Task to complete: Where the line with "(** The calls" appears below, start writing out lines exactly, and finish with the line with "end port for", which is included; write out nothing else.

Records for processing:
(** ** The server at the other end *)

(** The empty message of an answer. Only methods without a result answer nil. *)
Definition empty_volume : Volume :=
  {| VoName := ""; VoSize := 0; VoReplicaCount := 0; VoEndpoint := ""; VoFrontend := "";
     VoFrontendState := ""; VoIsExpanding := false; VoLastExpansionError := "";
     VoLastExpansionFailedAt := ""; VoUnmapMarkSnapChainRemoved := false;
     VoSnapshotMaxCount := 0; VoSnapshotMaxSize := 0 |}.
Definition empty_proxy_answer {X} (m : proxy_method X) : X :=
  match m in proxy_method X return X with
  | MVersion _ =>
      {| Version := ""; GitCommit := ""; BuildDate := ""; CLIAPIVersion := 0;
         CLIAPIMinVersion := 0; ControllerAPIVersion := 0; ControllerAPIMinVersion := 0;
         DataFormatVersion := 0; DataFormatMinVersion := 0 |}
  | MBackup q =>
      match q in backup_request X return X with
      | QCleanup => tt
      | QBackup _ => {| BcBackup := ""; BcReplica := ""; BcIncremental := false |}
      | QStatus _ => {| BsUrl := ""; BsError := ""; BsProgress := 0; BsSnapshot := "";
                        BsState := ""; BsReplica := "" |}
      | QRestore _ => ""
      | QRestoreStatus _ => {| RtStatus := ∅; RtEngineError := "" |}
      | QReplicaList _ => []
      end
  | MMetricsGet _ => {| ReadThroughput := 0; WriteThroughput := 0; ReadLatency := 0;
                        WriteLatency := 0; ReadIOPS := 0; WriteIOPS := 0 |}
  | MVolumeGet _ => empty_volume
  | MVolumeSnapshot _ _ _ _ => ""
  | MSnapshotList _ => ∅ | MSnapshotCloneStatus _ => ∅ | MSnapshotPurgeStatus _ => ∅
  | MSnapshotHashStatus _ _ => ∅ | MReplicaRebuildingStatus _ => ∅
  | MReplicaRebuildConcurrentSyncLimitGet _ => 0
  | MVolumeExpand _ _ | MVolumeFrontendStart _ _ | MVolumeFrontendShutdown _
  | MVolumeUnmapMarkSnapChainRemovedSet _ _ | MVolumeSnapshotMaxCountSet _ _
  | MVolumeSnapshotMaxSizeSet _ _ | MSnapshotClone _ | MSnapshotRevert _ _
  | MSnapshotPurge _ _ | MSnapshotRemove _ _ | MSnapshotHash _ _ _ | MReplicaAdd _
  | MReplicaRebuildingQosSet _ _ | MReplicaVerifyRebuild _ _ _ | MReplicaRemove _ _ _
  | MReplicaModeUpdate _ _ _ | MReplicaRebuildConcurrentSyncLimitSet _ _ => tt
  end.
Fixpoint getProcessesToUpdateConditions (mounts : gmap string MountPoint)
    (l : list (string * ptr)) : go_prog (list ptr) :=
  match l with
  | [] => mret []
  | (_, p) :: l' =>
      b ← atomic (condition_section mounts p);
      ps ← getProcessesToUpdateConditions mounts l';
      mret (if (b : bool) then p :: ps else ps)
  end.

Fixpoint send_all (ps : list ptr) : go_prog unit :=
  match ps with [] => mret tt | p :: ps' => send p;; send_all ps' end.

Definition checkMountPointStatusForEngine : go_prog unit :=
  r ← ask EMounts;
  let mounts := match r with Ok mps => GetVolumeMountPointMap mps | Err _ => ∅ end in
  l ← ask ERange;
  ps ← getProcessesToUpdateConditions mounts l;
  send_all ps.

(** One turn of the loop of [startInstanceConditionCheck]. *)
Definition check_turn : go_prog unit :=
  b ← ask ETick;
  if (b : bool) then checkMountPointStatusForEngine else mret tt.

Definition startInstanceConditionCheck : daemon World sysE :=
  Daemon check_turn (λ w, negb (check_done (channels w))).

(** ** The end of the manager ([cleanup] of [app/cmd/start.go]) *)

Fixpoint delete_all (l : list (string * ProcessResponse)) : go_prog unit :=
  match l with
  | [] => mret tt
  | (_, r) :: l' => ProcessDelete (SName (Spec r)) "";; delete_all l'
  end.

Fixpoint wait_no_process (n : nat) : go_prog unit :=
  match n with
  | O => mret tt
  | S n' =>
      r ← ProcessList;
      match r with
      | (Some ps, None) => if bool_decide (ps = ∅) then mret tt else wait_no_process n'
      | _ => mret tt
      end
  end.

Definition cleanup : go_prog unit :=
  r ← ProcessList;
  match r with
  | (Some ps, None) => delete_all (map_to_list ps);; wait_no_process WaitCount
  | _ => mret tt
  end.

(** ** The clients of the manager *)

(** The calls that may arrive: the gRPC handlers (whatever the caller makes
    of the reply; a port count is an [int32]), the clean-up when its server has
    stopped, the ticks of the clock and the end of the context. *)
Inductive client : go_prog unit → Prop :=
  | client_create spec : in_int32 (SPortCount spec) → client (ProcessCreate spec;; mret tt)
  | client_delete name uuid : client (ProcessDelete name uuid;; mret tt)
  | client_replace spec sig :
      in_int32 (SPortCount spec) → client (ProcessReplace spec sig;; mret tt)
  | client_get name : client (ProcessGet name;; mret tt)
  | client_list : client (ProcessList;; mret tt)
  | client_cleanup : client cleanup
  | client_tick : client (update (set_channels (λ c,
      with_signals true (ctx_done c) (monitor_done c) (check_done c) c)))
  | client_cancel : client (update (set_channels (λ c,
      with_signals (ticked c) true (monitor_done c) (check_done c) c))).

(** [NewManager]: no process, the ports of the bitmap; and the goroutines it
    starts. *)
Definition NewManager (b : B) : World :=
  {| processes := ∅; heap := []; commands := []; availablePorts := b;
     channels := {| updates := []; taken := 0; broadcasts := []; streamed := [];
                    ticked := false; ctx_done := false; monitor_done := false;
                    check_done := false |};
     clock := 0; stopped_probes := ∅; log_files := [] |}.

Definition manager : system World sysE :=
  System client [startInstanceConditionCheck; startMonitoring; stream].
End manager.
Arguments World : clear implicits.

(** [ParsePortRange] of the process manager, and of [pkg/util]. *)
Definition ParsePortRange (portRange : string) : res (Z * Z) :=
  if bool_decide (portRange = "") then Err (EPlain "empty port range")
  else match split "-" portRange with
       | [first; last] =>
           match atoi (trim_space first) with
           | Err e => Err (EWrap "invalid start port for range" e)
           | Ok portStart =>
               match atoi (trim_space last) with
               | Err e => Err (EWrap "invalid end port for range" e)
               | Ok portEnd => Ok (int32 portStart, int32 portEnd)
               end
           end
       | _ => Err (EPlain ("invalid format for range: " +:+ portRange))
       end.

Definition util_ParsePortRange (portRange : string) : res (Z * Z) :=
  match split "-" portRange with
  | [first; last] =>
      match atoi (trim_space first) with
      | Err e => Err e
      | Ok portStart =>
          match atoi (trim_space last) with
          | Err e => Err e
          | Ok portEnd => Ok (int32 portStart, int32 portEnd)
          end
      end
  | _ => Err (EPlain ("invalid format for SPDK port range " +:+ portRange))
  end.

(** [NewManager] from the port range it is given. *)
Definition NewProcessManager (portRange : string) : res (World Bitmap) :=
  match ParsePortRange portRange with
  | Err e => Err e
  | Ok (first, last) =>
      match NewBitmap first last with
      | Err e => Err e
      | Ok b => Ok (NewManager b)
      end
  end.
(* ===== verification/ManagerLive.v ===== *)
(** * Every call of the process manager returns

    The channels of updates and of broadcasts are unbuffered: a send waits until
    the monitor, or [stream], receives. Apart from that no goroutine of the
    manager is ever stuck ([reachable_alive]): a send is on a channel that has
    been made, a command is started once and waited for while it runs, a new
    process can be given a fresh UUID. With [Progress.quiet_finite], when no more
    calls come every execution ends; then, as long as the context of the manager
    is not done, the three loops of the manager wait for work that there is not,
    every send has been received, every call has returned and every goroutine it
    started has ended ([calls_return]). *)
From S2P Require Import Prelude GoStrings Bitmap Sched Rely Progress Process Manager ManagerPorts ManagerSpec ManagerProps ManagerLinear.

#[local] Open Scope Z_scope.

(** A command its goroutine has not started yet ([false]), or waits for. *)
Abbreviation cmd_token := (nat * bool)%type (only parsing).

Section live.
Context {B : Type} `{PortAllocator B}.

(** The update channel of [p] has been made; [p] exists. Both stay true. *)
Definition chan (p : nat) (w : World B) : Prop := UpdateCh (proc w p) = true.
Definition here (p : nat) (w : World B) : Prop := (p < length (heap w))%nat.

(** Registered processes have their channel; the commands of the tokens are
    as the tokens say, and have not ended. *)
Record live_inv (w : World B) (h : gset cmd_token) : Prop := {
  li_chan : ∀ n p, processes w !! n = Some p → chan p w;
  li_cmd : ∀ c b, (c, b) ∈ h →
    (c < length (commands w))%nat ∧ CmdProcess (command w c) = b ∧
    CmdProcessState (command w c) = false;
}.

(** What stays true along the executions. *)
Definition later (w w' : World B) : Prop := heap_evolves w w' ∧ chans_grow w w'.

#[export] Instance later_preorder : PreOrder later.
Proof.
  split; [intros w; split; [done|by apply grows_same]|].
  intros w1 w2 w3 [H1 G1] [H2 G2]. split; [by etrans|by eapply grows_trans].
Qed.

Lemma later_same w w' : heap w' = heap w → channels w' = channels w → later w w'.
Proof. intros. split; [by apply heap_evolves_refl|by apply grows_same]. Qed.

(** A critical section leaves the channels as they are. *)
Lemma transition_grows w w' : transition w w' → chans_grow w w'.
Proof.
  intros []; try (by apply grows_same); [done|apply grows_same..].
  - unfold registerProcess, alloc_step. case_match; [done|].
    by destruct (allocateProcessPorts _ _) as [[[x|] q] b].
  - unfold initProcessReplace, alloc_step. case_match; [|done].
    by destruct (allocateProcessPorts _ _) as [[[x|] q] b].
  - unfold replace_section. by repeat case_match.
  - unfold unregister_section. by case_match.
Qed.

Lemma transition_later w w' : transition w w' → later w w'.
Proof. split; [by apply transition_evolves|by apply transition_grows]. Qed.

(** A call, or a goroutine that it started, waits until its update is received. *)
Definition waits (X : Type) (e : sysE X) (w : World B) : Prop :=
  match e with ESent t => (taken (channels w) ≤ t < sent w)%nat | _ => False end.

(** The loops of the manager: the condition check waits for a tick, and sends
    updates; the monitor waits for an update, and broadcasts it; [stream] waits
    for a broadcast. *)
Definition check_waits (X : Type) (e : sysE X) (w : World B) : Prop :=
  match e with
  | ETick => ticked (channels w) = false ∧ ctx_done (channels w) = false
  | _ => waits X e w
  end.
Definition monitor_waits (X : Type) (e : sysE X) (w : World B) : Prop :=
  match e with
  | ERecv => updates (channels w) = [] ∧ ctx_done (channels w) = false
  | EBroadcasted t => (length (streamed (channels w)) ≤ t < broadcast w)%nat
  | _ => False
  end.
Definition stream_waits (X : Type) (e : sysE X) (w : World B) : Prop :=
  match e with ERecvBroadcast => broadcasts (channels w) = [] | _ => False end.

Definition may_wait (i : nat) : ∀ X, sysE X → World B → Prop :=
  match i with
  | 0%nat => check_waits | 1%nat => monitor_waits | 2%nat => stream_waits | _ => waits
  end.

Abbreviation alive_at := (live (Ans := answer) live_inv later waits) (only parsing).
Abbreviation alive := (alive_at waits).

Definition lasting (K : World B → Prop) : Prop := ∀ w w', later w w' → K w → K w'.

Lemma chan_here p w : chan p w → here p w.
Proof.
  unfold chan, here, proc. rewrite list_lookup_total_alt.
  destruct (heap w !! p) eqn:Hp; [|done]. intros _. by eapply lookup_lt_Some.
Qed.

Lemma chan_lasting p : lasting (chan p).
Proof. intros w w' [[_ Hev] _] Hc. by apply Hev; [apply chan_here|]. Qed.

Lemma here_lasting p : lasting (here p).
Proof. unfold lasting, here. intros w w' [[Hl _] _] Hp. lia. Qed.
(** Any address of the map is that of a service, at its place. *)
Lemma service_lookup host port name a :
  (list_to_map (zip services ((λ i, JoinHostPort host (itoa (port + i))) <$> seqZ 0 5))
     : gmap string string) !! name = Some a ↔
  ∃ i : nat, services !! i = Some name ∧ a = JoinHostPort host (itoa (port + Z.of_nat i)).
Proof.
  rewrite <- elem_of_list_to_map.
  2: { apply (bool_decide_unpack _). vm_compute. exact I. }
  rewrite list_elem_of_lookup. split.
  - intros (i & [Hi Ha]%lookup_zip_Some). exists i. split; [done|].
    apply list_lookup_fmap_Some in Ha as (z & -> & [-> _]%lookup_seqZ). by do 3 f_equal.
  - intros (i & Hi & ->). exists i. apply lookup_zip_Some. split; [done|].
    apply lookup_lt_Some in Hi. change (length services) with 5%nat in Hi.
    apply list_lookup_fmap_Some. exists (Z.of_nat i). split; [done|]. apply lookup_seqZ. lia.
Qed.

(** C26: The instance manager's five services get the consecutive ports from the
    one it is told to listen on: each name has one address, that its server
    listens on over TCP and that splits into the host and its port; a client in
    the pod dials the same port, on the same host or, when that is empty or a
    wildcard, on [127.0.0.1] or [::1]; no two services share an
    address. The V2 address that the proxy makes of a volume's address is that
    of the SPDK service only when the first port is 8500. *)
Theorem getServiceAddresses_correct (host : string) (port : Z) :
  plain_host host → in_int64 port → in_int64 (port + 4) →
  ∃ addresses, getServiceAddresses (JoinHostPort host (itoa port)) = Ok addresses ∧
    (∀ name, is_Some (addresses !! name) ↔ name ∈ services) ∧
    (∀ (i : nat) name, services !! i = Some name →
       serves_at host (port + Z.of_nat i) (address_of addresses name)) ∧
    (∀ n1 n2 a, addresses !! n1 = Some a → addresses !! n2 = Some a → n1 = n2) ∧
    (addresses !! SpdkGrpcService =
       Some (JoinHostPort host (itoa InstanceManagerSpdkServiceDefaultPort)) ↔ port = 8500).
Proof.
  intros Hh Hp Hp4. eexists. split; [by apply getServiceAddresses_eq|].
  assert (∀ i j : nat, (i < 5)%nat → (j < 5)%nat →
    JoinHostPort host (itoa (port + Z.of_nat i)) =
    JoinHostPort host (itoa (port + Z.of_nat j)) → i = j) as Hinj.
  { intros i j Hi Hj Heq%(f_equal SplitHostPort). rewrite !split_address in Heq by done.
    injection Heq as Heq%itoa_inj; unfold in_int64 in *; lia. }
  assert (∀ (i : nat) name, services !! i = Some name → (i < 5)%nat) as Hlt.
  { intros i name Hi%lookup_lt_Some. exact Hi. }
  split; [|split; [|split]].
  - intros name. split.
    + intros [a (i & Hi & _)%service_lookup]. by eapply list_elem_of_lookup_2.
    + intros [i Hi]%list_elem_of_lookup. eexists. apply service_lookup. eauto.
  - intros i name Hi. unfold address_of.
    rewrite (proj2 (service_lookup host port name _)) by eauto. by apply serves_at_join.
  - intros n1 n2 a (i & Hi & ->)%service_lookup (j & Hj & Heq)%service_lookup.
    apply Hinj in Heq; [|by eauto..]. subst j. congruence.
  - rewrite service_lookup. split.
    + intros (i & Hi & Heq%(f_equal SplitHostPort)). rewrite !split_address in Heq by done.
      injection Heq as Hz. apply (itoa_inj 8504) in Hz; [|done|apply Hlt in Hi; unfold in_int64 in *; lia].
      do 5 (destruct i as [|i]; [done || lia|]).
      done.
    + intros ->. exists 4%nat. done.
Qed.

Output for this exercise:
(** The calls that may arrive: the gRPC handlers (whatever the caller makes
    of the reply; a port count is an [int32]), the clean-up when its server has
    stopped, the ticks of the clock and the end of the context. *)
Inductive client : go_prog unit → Prop :=
  | client_create spec : in_int32 (SPortCount spec) → client (ProcessCreate spec;; mret tt)
  | client_delete name uuid : client (ProcessDelete name uuid;; mret tt)
  | client_replace spec sig :
      in_int32 (SPortCount spec) → client (ProcessReplace spec sig;; mret tt)
  | client_get name : client (ProcessGet name;; mret tt)
  | client_list : client (ProcessList;; mret tt)
  | client_cleanup : client cleanup
  | client_tick : client (update (set_channels (λ c,
      with_signals true (ctx_done c) (monitor_done c) (check_done c) c)))
  | client_cancel : client (update (set_channels (λ c,
      with_signals (ticked c) true (monitor_done c) (check_done c) c))).

(** [NewManager]: no process, the ports of the bitmap; and the goroutines it
    starts. *)
Definition NewManager (b : B) : World :=
  {| processes := ∅; heap := []; commands := []; availablePorts := b;
     channels := {| updates := []; taken := 0; broadcasts := []; streamed := [];
                    ticked := false; ctx_done := false; monitor_done := false;
                    check_done := false |};
     clock := 0; stopped_probes := ∅; log_files := [] |}.

Definition manager : system World sysE :=
  System client [startInstanceConditionCheck; startMonitoring; stream].
End manager.
Arguments World : clear implicits.

(** [ParsePortRange] of the process manager, and of [pkg/util]. *)
Definition ParsePortRange (portRange : string) : res (Z * Z) :=
  if bool_decide (portRange = "") then Err (EPlain "empty port range")
  else match split "-" portRange with
       | [first; last] =>
           match atoi (trim_space first) with
           | Err e => Err (EWrap "invalid start port for range" e)
           | Ok portStart =>
               match atoi (trim_space last) with
               | Err e => Err (EWrap "invalid end port for range" e)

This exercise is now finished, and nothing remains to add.